Problem description: Below are some records. Print exactly the lines between the one holding "map truncate row" and the one holding "(** [t[:, i] = s] for", inclusive, and nothing else.

Saved data entries
-- Opening Marker --
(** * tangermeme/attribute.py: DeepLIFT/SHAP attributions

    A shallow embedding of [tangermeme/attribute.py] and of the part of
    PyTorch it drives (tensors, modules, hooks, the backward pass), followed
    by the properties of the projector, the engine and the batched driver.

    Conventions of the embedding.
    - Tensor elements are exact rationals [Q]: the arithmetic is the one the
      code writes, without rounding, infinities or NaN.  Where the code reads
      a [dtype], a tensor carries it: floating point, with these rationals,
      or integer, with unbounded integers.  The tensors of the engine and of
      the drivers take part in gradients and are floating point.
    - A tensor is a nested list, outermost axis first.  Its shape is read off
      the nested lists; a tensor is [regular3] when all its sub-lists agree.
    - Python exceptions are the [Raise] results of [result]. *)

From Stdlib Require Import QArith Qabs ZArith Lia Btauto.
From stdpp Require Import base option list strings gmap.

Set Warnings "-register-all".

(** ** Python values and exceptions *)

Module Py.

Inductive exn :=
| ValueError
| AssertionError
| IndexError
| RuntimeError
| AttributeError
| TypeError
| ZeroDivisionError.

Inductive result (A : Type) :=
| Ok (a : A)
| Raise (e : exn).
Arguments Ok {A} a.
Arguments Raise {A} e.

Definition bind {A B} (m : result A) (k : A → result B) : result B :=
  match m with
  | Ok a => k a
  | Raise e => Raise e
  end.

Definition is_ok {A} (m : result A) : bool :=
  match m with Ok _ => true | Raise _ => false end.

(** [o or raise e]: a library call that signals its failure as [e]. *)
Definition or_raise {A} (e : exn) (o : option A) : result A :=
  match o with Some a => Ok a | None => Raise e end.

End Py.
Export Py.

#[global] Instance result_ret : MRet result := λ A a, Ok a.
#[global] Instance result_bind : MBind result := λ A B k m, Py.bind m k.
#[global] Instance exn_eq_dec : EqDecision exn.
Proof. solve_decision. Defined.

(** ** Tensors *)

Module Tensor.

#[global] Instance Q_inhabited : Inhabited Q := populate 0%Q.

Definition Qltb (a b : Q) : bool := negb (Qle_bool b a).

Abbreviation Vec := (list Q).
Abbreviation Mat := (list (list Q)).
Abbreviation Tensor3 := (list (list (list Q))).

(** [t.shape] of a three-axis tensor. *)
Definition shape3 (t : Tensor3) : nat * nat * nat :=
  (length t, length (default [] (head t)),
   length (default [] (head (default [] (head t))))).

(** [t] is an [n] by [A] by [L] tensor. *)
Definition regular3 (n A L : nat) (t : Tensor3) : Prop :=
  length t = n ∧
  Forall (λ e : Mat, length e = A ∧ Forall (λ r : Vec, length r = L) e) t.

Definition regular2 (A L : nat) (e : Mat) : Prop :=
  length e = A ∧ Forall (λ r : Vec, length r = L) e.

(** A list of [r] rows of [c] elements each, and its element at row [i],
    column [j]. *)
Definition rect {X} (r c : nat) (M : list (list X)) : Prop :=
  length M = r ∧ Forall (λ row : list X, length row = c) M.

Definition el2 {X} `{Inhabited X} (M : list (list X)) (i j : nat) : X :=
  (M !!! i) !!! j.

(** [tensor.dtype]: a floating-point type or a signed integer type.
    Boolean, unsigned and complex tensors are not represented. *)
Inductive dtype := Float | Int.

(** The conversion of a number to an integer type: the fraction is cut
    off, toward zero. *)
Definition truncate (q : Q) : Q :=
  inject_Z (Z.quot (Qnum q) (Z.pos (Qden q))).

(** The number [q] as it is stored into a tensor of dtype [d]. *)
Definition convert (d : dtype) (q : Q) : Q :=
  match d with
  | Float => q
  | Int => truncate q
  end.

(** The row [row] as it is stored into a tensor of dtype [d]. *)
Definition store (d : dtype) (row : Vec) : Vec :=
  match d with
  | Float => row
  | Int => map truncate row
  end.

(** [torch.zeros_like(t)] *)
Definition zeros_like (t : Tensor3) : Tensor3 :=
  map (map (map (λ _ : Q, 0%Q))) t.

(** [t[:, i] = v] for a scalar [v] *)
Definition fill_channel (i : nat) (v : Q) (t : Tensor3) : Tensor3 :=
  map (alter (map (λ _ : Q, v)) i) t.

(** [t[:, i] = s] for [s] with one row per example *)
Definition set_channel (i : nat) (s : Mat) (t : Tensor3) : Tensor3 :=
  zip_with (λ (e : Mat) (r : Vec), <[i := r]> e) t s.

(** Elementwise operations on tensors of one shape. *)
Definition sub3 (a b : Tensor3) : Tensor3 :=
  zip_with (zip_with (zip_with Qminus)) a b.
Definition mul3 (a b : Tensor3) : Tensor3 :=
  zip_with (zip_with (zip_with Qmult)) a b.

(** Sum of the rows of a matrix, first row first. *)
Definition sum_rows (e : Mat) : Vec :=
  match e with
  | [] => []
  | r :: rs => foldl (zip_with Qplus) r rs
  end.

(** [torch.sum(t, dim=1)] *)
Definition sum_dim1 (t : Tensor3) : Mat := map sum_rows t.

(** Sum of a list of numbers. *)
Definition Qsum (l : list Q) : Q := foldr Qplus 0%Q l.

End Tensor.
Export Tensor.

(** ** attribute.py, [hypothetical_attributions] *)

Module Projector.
-- Closing Marker --
Written answer:
  | Int => map truncate row
  end.

(** [torch.zeros_like(t)] *)
Definition zeros_like (t : Tensor3) : Tensor3 :=
  map (map (map (λ _ : Q, 0%Q))) t.

(** [t[:, i] = v] for a scalar [v] *)
Definition fill_channel (i : nat) (v : Q) (t : Tensor3) : Tensor3 :=
  map (alter (map (λ _ : Q, v)) i) t.

(** [t[:, i] = s] for [s] with one row per example *)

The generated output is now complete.